East End charity joins Tower Hamlets patrols to get homeless off the streets
PUBLISHED: 11:19 31 October 2013 | UPDATED: 11:20 31 October 2013
Workers from a charity for the homeless in London’s deprived East End are running joint patrols with local authority enforcement officers to tackle anti-social activity on the street.
The 26-strong team is equipped with CCTV body cameras and wears high-visibility uniforms to help “deter trouble-makers and reassure the public”.
Outreach staff from the Thames Reach and Tower Hamlets enforcement officers are now dealing with rough sleeping, drinking in public and begging.
“It’s a clear message that anti-social behaviour won’t be tolerated,” said the charity’s Mike Murray. “But at the same time support for street people is available.
“These patrols are to reduce the numbers sleeping rough and to allow us to tackle anti-social behaviour like drinking and begging.
“We work more effectively with these joint patrols approaching those known to be aggressive or abusive.
“It will help people get their lives back on track.
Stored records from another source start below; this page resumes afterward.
Lemma matches_singleton (d : dict) (k : string) (v : value) :
  matches regex_search (dict_of [(k, v)]) d = clause regex_search d k v.
Proof.
  unfold dict_of. cbn [list_to_map foldr uncurry fst snd curry].
  rewrite matches_insert by apply lookup_empty.
  rewrite matches_empty. apply andb_true_r.
Qed.

Lemma filter_matches_empty (l : list dict) : List.filter (matches regex_search ∅) l = l.
Proof.
  induction l as [|d l IH]; [done|].
  cbn. by rewrite matches_empty, IH.
Qed.

Lemma clause_plain (d : dict) (k : string) (v : value) :
  k ≠ "$or" → (∀ ops, v ≠ VDict ops) → clause regex_search d k v = field_eq d k v.
Proof.
  intros Hk Hv. destruct v; cbn; rewrite bool_decide_false by done; try done.
  by destruct (Hv d0).
Qed.

Lemma clause_regex (d : dict) (k pattern options : string) :
  k ≠ "$or" →
  clause regex_search d k (VDict (dict_of [("$regex", VStr pattern); ("$options", VStr options)]))
  = field_regex regex_search d k pattern options.
Proof. intros Hk. cbn. by rewrite bool_decide_false by done. Qed.

Lemma clause_or (d : dict) (qs : list dict) :
  clause regex_search d "$or" (VList (VDict <$> qs))
  = existsb (λ query, matches regex_search query d) qs.
Proof.
  change (clause regex_search d "$or" (VList (VDict <$> qs)))
    with (existsb (λ q, match q with
                        | VDict m => matches regex_search m d
                        | _ => false
                        end) (VDict <$> qs)).
  induction qs as [|query qs IH]; cbn; [done|by rewrite IH].
Qed.

(** The query of [list_projects] holds of a document exactly when each of
    the clauses of the given parameters does. *)
Lemma matches_list_projects_query (domain : option string) (year : option Z)
    (q : option string) (d : dict) :
  matches regex_search (list_projects_query domain year q) d
  = from_option (λ s, field_eq d "domain" (VStr s)) true (given_str domain)
    && from_option (λ y, field_eq d "year" (VInt y)) true (given_int year)
    && from_option (λ pattern,
         field_regex regex_search d "title" pattern "i"
         || field_regex regex_search d "summary" pattern "i"
         || field_regex regex_search d "tags" pattern "i") true (given_str q).
Proof.
  unfold list_projects_query, given_str, given_int.
  destruct domain as [s|], year as [y|], q as [pattern|];
    repeat match goal with
           | |- context [truthy_str ?o] => destruct (truthy_str o)
           | |- context [truthy_int ?o] => destruct (truthy_int o)
           end;
    cbn [from_option];
    change (VList [VDict (dict_of [("title", ?a)]); VDict (dict_of [("summary", ?b)]);
                   VDict (dict_of [("tags", ?c)])])
      with (VList (VDict <$> [dict_of [("title", a)]; dict_of [("summary", b)];
                              dict_of [("tags", c)]]));
    rewrite ?matches_insert by (by rewrite ?lookup_insert_ne by done);
    rewrite ?matches_empty, ?clause_or; cbn [existsb];
    rewrite ?matches_singleton, ?clause_regex, ?clause_plain by done;
    repeat match goal with
           | |- context [field_eq ?a ?b ?c] => destruct (field_eq a b c)
           | |- context [field_regex ?r ?a ?b ?c ?o] => destruct (field_regex r a b c o)
           end; done.
Qed.

(** *** Inserts *)

Lemma insert_one_unreachable (coll : string) (doc : dict) (d : Database.t) :
  Database.unreachable (Database.insert_one coll doc d).2 = Database.unreachable d.
Proof. done. Qed.

Lemma docs_insert_one (coll : string) (doc : dict) (d : Database.t) :
  Database.docs coll (Database.insert_one coll doc d).2
  = Database.docs coll d ++ [<["_id" := VObjectId (Database.next_id d)]> doc].
Proof. unfold Database.docs. cbn. by rewrite lookup_total_insert_eq. Qed.

Lemma docs_insert_one_ne (coll coll' : string) (doc : dict) (d : Database.t) :
  coll ≠ coll' →
  Database.docs coll' (Database.insert_one coll doc d).2 = Database.docs coll' d.
Proof. intros ?. unfold Database.docs. cbn. by rewrite lookup_total_insert_ne. Qed.

Lemma insert_all_cons (coll : string) (doc : dict) (items : list dict) (d : Database.t) :
  insert_all coll (doc :: items) d
  = insert_all coll items (Database.insert_one coll doc d).2.
Proof. done. Qed.

Lemma insert_all_unreachable (coll : string) (items : list dict) (d : Database.t) :
  Database.unreachable (insert_all coll items d) = Database.unreachable d.
Proof.
  revert d. induction items as [|doc items IH]; intros d; [done|].
  by rewrite insert_all_cons, IH.
Qed.

Lemma docs_insert_all_ne (coll coll' : string) (items : list dict) (d : Database.t) :
  coll ≠ coll' → Database.docs coll' (insert_all coll items d) = Database.docs coll' d.
Proof.
  intros Hne. revert d. induction items as [|doc items IH]; intros d; [done|].
  by rewrite insert_all_cons, IH, docs_insert_one_ne.
Qed.

Lemma length_docs_insert_all (coll : string) (items : list dict) (d : Database.t) :
  length (Database.docs coll (insert_all coll items d))
  = (length (Database.docs coll d) + length items)%nat.
Proof.
  revert d. induction items as [|doc items IH]; intros d; [cbn; lia|].
  rewrite insert_all_cons, IH, docs_insert_one, length_app. cbn. lia.
Qed.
We can come up with solutions to people’s problems by finding them somewhere safe to stay.”
The project also links those who need it with drug, alcohol or resettlement services, and help them “move away from a street lifestyle for good.”
The charity is sharing information with Tower Hamlets council to carry out bylaw enforcement and give support to those on the street.
Deputy Mayor Ohid Ahmed said: “Our enforcement officers are being used to help get people off the streets, which reduces anti-social behaviour.”
The patrols are targeting ‘hotspot’ areas which have a problem of rough sleeping and other activity which can then be tackled by the charity’s outreach workers.
The presence enforcement officers “allows a more assertive approach” to persuade those on the streets to accept support.